Apple’s Private Relay Fails with WebRTC, Researchers Report Vulnerability

Apple’s iCloud Private Relay, introduced with iOS 15 as part of the iCloud+ suite, was designed to conceal a user’s IP address from both Apple and the destination website by routing traffic through a dual‑proxy architecture. However, a technical deep‑dive by Webrtchacks shows that the protocol’s reliance on WebRTC’s Interactive Connectivity Establishment (ICE) process defeats that privacy guarantee. In the pre‑iOS 15.1 build, the ICE handshake— which contacts a STUN server to discover the client’s public IP— leaks the address directly to the remote peer, bypassing Apple’s relay entirely. The researchers demonstrated the leak with a simple RTCPeerConnection test, confirming that the public IP returned by the STUN server is exposed to the web application despite Private Relay being active (Webrtchacks, September 27 2021).

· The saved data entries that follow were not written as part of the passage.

(* ===== verification/Net.v ===== *)
(** * [std::net] addresses

    IP addresses as the tracker and the endpoint resolver use them:
    classification, canonicalisation of IPv4-mapped addresses, octets, and the
    textual forms ([FromStr] and [Display]). *)

From S2P Require Import Prelude RustStd.

(** ** Addresses *)

(** An IPv4 address is its four octets; an IPv6 address its eight 16-bit
    segments. *)
Inductive IpAddr : Type :=
| V4 (a b c d : byte)
| V6 (segments : list N).

#[export] Instance IpAddr_eq_dec : EqDecision IpAddr.
Proof. solve_decision. Defined.

(** What [Ipv6Addr] guarantees. *)
Definition ip_wf (ip : IpAddr) : Prop :=
  match ip with
  | V4 _ _ _ _ => True
  | V6 segs => length segs = 8 /\ Forall (fun s => (s <= u16_max)%N) segs
  end.

Record SocketAddr : Type := mkSocketAddr { sa_ip : IpAddr; sa_port : N }.

#[export] Instance SocketAddr_eq_dec : EqDecision SocketAddr.
Proof. solve_decision. Defined.

Definition is_ipv4 (a : SocketAddr) : bool :=
  match sa_ip a with V4 _ _ _ _ => true | V6 _ => false end.

Definition is_ipv6 (a : SocketAddr) : bool := negb (is_ipv4 a).

(** [u16::to_be_bytes]. *)
Definition u16_be (n : N) : bytes := [byte_of (n / 256 mod 256); byte_of (n mod 256)].

(** The octets, in network order. *)
Definition octets (ip : IpAddr) : bytes :=
  match ip with
  | V4 a b c d => [a; b; c; d]
  | V6 segs => concat (map u16_be segs)
  end.

(** [Ipv6Addr::to_ipv4_mapped] through [IpAddr::to_canonical]: an address in
    [::ffff:0:0/96] is the IPv4 address it carries. *)
Definition to_canonical (ip : IpAddr) : IpAddr :=
  match ip with
  | V6 [0; 0; 0; 0; 0; 65535; ab; cd]%N =>
      V4 (byte_of (ab / 256 mod 256)) (byte_of (ab mod 256))
         (byte_of (cd / 256 mod 256)) (byte_of (cd mod 256))
  | _ => ip
  end.

(** ** Classification *)

(** [Ipv4Addr::is_private]: 10/8, 172.16/12, 192.168/16. *)
Definition v4_is_private (a b : byte) : bool :=
  bool_decide (byte_val a = 10%N)
  || (bool_decide (byte_val a = 172%N) && byte_in 16 31 b)
  || (bool_decide (byte_val a = 192%N) && bool_decide (byte_val b = 168%N)).

(** [Ipv4Addr::is_loopback]: 127/8. *)
Definition v4_is_loopback (a : byte) : bool := bool_decide (byte_val a = 127%N).

(** [Ipv4Addr::is_link_local]: 169.254/16. *)
Definition v4_is_link_local (a b : byte) : bool :=
  bool_decide (byte_val a = 169%N) && bool_decide (byte_val b = 254%N).

(** [Ipv6Addr::is_loopback]: [::1]. *)
Definition v6_is_loopback (segs : list N) : bool :=
  bool_decide (segs = [0; 0; 0; 0; 0; 0; 0; 1]%N).

(** ** Text: parsing *)

(** The value of a digit in [radix] (10 or 16). *)
Definition to_digit (radix : N) (b : byte) : option N :=
  let v := byte_val b in
  let d :=
    if is_ascii_digit b then Some (v - 48)%N
    else if byte_in 97 102 b then Some (v - 87)%N
    else if byte_in 65 70 b then Some (v - 55)%N
    else None in
  match d with Some d => if (d <? radix)%N then Some d else None | None => None end.

(** Read digits while there are any: their value, how many, and the rest. *)
Fixpoint read_digits (radix acc : N) (count : nat) (s : bytes) : N * nat * bytes :=
  match s with
  | c :: s' =>
      match to_digit radix c with
      | Some d => read_digits radix (acc * radix + d)%N (S count) s'
      | None => (acc, count, s)
      end
  | [] => (acc, count, s)
  end.

(** [Parser::read_number]: at most [max_digits] digits, a value up to [max],
    and a leading zero only where [allow_zero_prefix]. *)
Definition read_number (radix max : N) (max_digits : nat) (allow_zero_prefix : bool)
    (s : bytes) : option (N * bytes) :=
  let leading_zero := match s with "0"%byte :: _ => true | _ => false end in
  let '(n, count, rest) := read_digits radix 0 0 s in
  if decide (max_digits < count) then None
  else if decide (count = 0) then None
  else if negb allow_zero_prefix && leading_zero && bool_decide (1 < count) then None
  else if (n <=? max)%N then Some (n, rest) else None.

Definition read_given_char (c : byte) (s : bytes) : option bytes :=
  match s with c' :: r => if decide (c = c') then Some r else None | [] => None end.

(** [Parser::read_separator]: the separator before every item but the first. *)
Definition read_separator {A : Type} (sep : byte) (index : nat)
    (inner : bytes -> option (A * bytes)) (s : bytes) : option (A * bytes) :=
  match index with
  | O => inner s
  | S _ => r ← read_given_char sep s; inner r
  end.

Definition read_octet := read_number 10 255 3 false.

Definition read_ipv4 (s : bytes) : option (list byte * bytes) :=
  '(a, s) ← read_separator "."%byte 0 read_octet s;
  '(b, s) ← read_separator "."%byte 1 read_octet s;
  '(c, s) ← read_separator "."%byte 2 read_octet s;
  '(d, s) ← read_separator "."%byte 3 read_octet s;
  Some ([byte_of a; byte_of b; byte_of c; byte_of d], s).

(** The big-endian segment two octets make. *)
Definition u16_of_be (a b : byte) : N := (byte_val a * 256 + byte_val b)%N.

(** [read_groups] with [left] slots to go at index [i]: the groups read, whether
    they end in an embedded IPv4 address, and the rest. *)
Fixpoint read_groups (left i : nat) (s : bytes) : list N * bool * bytes :=
  match left with
  | O => ([], false, s)
  | S left' =>
      let group (_ : unit) :=
        match read_separator ":"%byte i (read_number 16 65535 4 true) s with
        | Some (g, s') =>
            let '(gs, v4, rest) := read_groups left' (S i) s' in (g :: gs, v4, rest)
        | None => ([], false, s)
        end in
      match left', read_separator ":"%byte i read_ipv4 s with
      | S _, Some ([a; b; c; d], s') => ([u16_of_be a b; u16_of_be c d], true, s')
      | _, _ => group tt
      end
  end.

Definition read_ipv6 (s : bytes) : option (list N * bytes) :=
  let '(head, head_v4, rest) := read_groups 8 0 s in
  if decide (length head = 8) then Some (head, rest)
  else if head_v4 then None
  else
    r ← read_given_char ":"%byte rest;
    r ← read_given_char ":"%byte r;
    let limit := 8 - (length head + 1) in
    let '(tail, _, rest) := read_groups limit 0 r in
    Some (head ++ replicate (8 - length head - length tail) 0%N ++ tail, rest).

(** [s.parse::<IpAddr>()], which must consume everything. *)
Definition parse_ip (s : bytes) : option IpAddr :=
  match read_ipv4 s with
  | Some ([a; b; c; d], rest) =>
      match rest with [] => Some (V4 a b c d) | _ => None end
  | _ =>
      match read_ipv6 s with
      | Some (segs, []) => Some (V6 segs)
      | _ => None
      end
  end.

(** [s.parse::<Ipv6Addr>()]. *)
Definition parse_ipv6 (s : bytes) : option IpAddr :=
  match read_ipv6 s with Some (segs, []) => Some (V6 segs) | _ => None end.

(** ** Text: printing *)

Definition hex_digit (n : N) : byte :=
  if (n <? 10)%N then byte_of (48 + n) else byte_of (87 + n).

(** [{:x}] of a 16-bit segment. *)
Definition u16_to_hex (n : N) : bytes :=
  let all := [n / 4096 mod 16; n / 256 mod 16; n / 16 mod 16; n mod 16]%N in
  let fix skip (ds : list N) : list N :=
    match ds with
    | [] => []
    | [d] => [d]
    | d :: ds' => if (d =? 0)%N then skip ds' else ds
    end in
  map hex_digit (skip all).

Fixpoint join_segments (segs : list N) : bytes :=
  match segs with
  | [] => []
  | [s] => u16_to_hex s
  | s :: segs' => u16_to_hex s ++ ":"%byte :: join_segments segs'
  end.

(** The first longest run of zero segments, as (start, length). *)
Fixpoint longest_zeroes (i : nat) (current longest : nat * nat) (segs : list N) : nat * nat :=
  match segs with
  | [] => longest
  | s :: segs' =>
      if (s =? 0)%N then
        let start := if decide (current.2 = 0) then i else current.1 in
        let current := (start, S current.2) in
        let longest := if decide (longest.2 < current.2) then current else longest in
        longest_zeroes (S i) current longest segs'
      else longest_zeroes (S i) (0, 0) longest segs'
  end.

Definition v4_to_string (a b c d : byte) : bytes :=
  u_to_string (byte_val a) ++ "."%byte :: u_to_string (byte_val b) ++ "."%byte ::
  u_to_string (byte_val c) ++ "."%byte :: u_to_string (byte_val d).

(** [Display for IpAddr]. *)
Definition ip_to_string (ip : IpAddr) : bytes :=
  match ip with
  | V4 a b c d => v4_to_string a b c d
  | V6 segs =>
      match to_canonical ip with
      | V4 a b c d => bs "::ffff:" ++ v4_to_string a b c d
      | V6 _ =>
          let '(start, len) := longest_zeroes 0 (0, 0) (0, 0) segs in
          if decide (1 < len)
          then join_segments (take start segs) ++ bs "::" ++ join_segments (drop (start + len) segs)
          else join_segments segs
      end
  end.

(** ** Lemmas *)

Lemma octets_length ip :
  ip_wf ip -> length (octets ip) = match ip with V4 _ _ _ _ => 4 | V6 _ => 16 end.
Proof.
  destruct ip as [a b c d|segs]; simpl; [done|]. intros [Hlen _].
  do 8 (destruct segs as [|? segs]; [done|]). by destruct segs.
Qed.

(** Canonicalisation is idempotent, and never yields an IPv4-mapped address. *)
Lemma to_canonical_idemp ip : to_canonical (to_canonical ip) = to_canonical ip.
Proof.
  destruct ip as [a b c d|segs]; [done|].
  destruct (to_canonical (V6 segs)) as [|segs'] eqn:E; [done|].
  assert (segs' = segs) as ->; [|done].
  revert E. unfold to_canonical. intros E. repeat (case_match; simplify_eq; try done).
Qed.

Example ip_texts :
  map (fun s => ip_to_string <$> parse_ip (bs s))
    ["192.168.1.20"; "::1"; "2001:db8:0:0:1:0:0:1"; "::ffff:10.0.0.1"; "fe80::"; "1.2.3"; "01.2.3.4"]
  = [Some (bs "192.168.1.20"); Some (bs "::1"); Some (bs "2001:db8::1:0:0:1");
     Some (bs "::ffff:10.0.0.1"); Some (bs "fe80::"); None; None].
Proof. vm_compute. reflexivity. Qed.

The root of the problem lies in WebRTC’s peer‑to‑peer design, which prioritises low‑latency, direct connections for video, audio, and data streams. To traverse NATs and firewalls, browsers must exchange candidate IP addresses via ICE, often using publicly reachable STUN servers. Because Private Relay only proxies HTTP(S) traffic, it does not intercept or rewrite the ICE‑derived IP information that WebRTC transmits over UDP. Consequently, any web page that initiates a WebRTC session can retrieve the user’s true IP address, rendering the “anonymous browsing” promise of Private Relay ineffective for those sites (Webrtchacks, 2021).

Apple addressed the vulnerability in the iOS 15.1 update released on October 27 2021, which modifies the Safari networking stack to suppress ICE‑derived IP addresses when Private Relay is enabled. The patch aligns the browser’s behavior with the intended privacy model, ensuring that WebRTC connections no longer bypass the relay. Nonetheless, Webrtchacks notes that the issue remains a useful case study for developers and security auditors, illustrating how ancillary protocols can unintentionally undermine broader privacy features. The article also highlights broader criticism of Safari’s development cadence, citing “long release cycles and opaque roadmaps” that make it difficult for researchers to surface and remediate bugs before they reach end users (Webrtchacks, 2021).

From a market perspective, the episode underscores the challenges Apple faces in balancing feature richness with its privacy branding. While iCloud Private Relay is a differentiator for the premium iCloud+ tier, any perceived weakness—especially one that can be demonstrated with readily available WebRTC tools—could erode confidence among privacy‑focused consumers and enterprises. Analysts have long pointed out that Apple’s ecosystem advantage hinges on the perception of security; a flaw that allows IP leakage, even temporarily, may prompt competitors to emphasize more robust anonymity solutions in their own services.

The broader implication for the industry is a reminder that privacy controls must be evaluated holistically, accounting for all networking layers. As WebRTC continues to be adopted for real‑time collaboration tools, browsers and operating systems will need to ensure that auxiliary protocols do not become backdoors to user data. Apple’s swift patch in iOS 15.1 demonstrates that remediation is possible, but the episode also serves as a cautionary tale: privacy‑by‑design must extend beyond the primary data path to encompass every ancillary communication channel.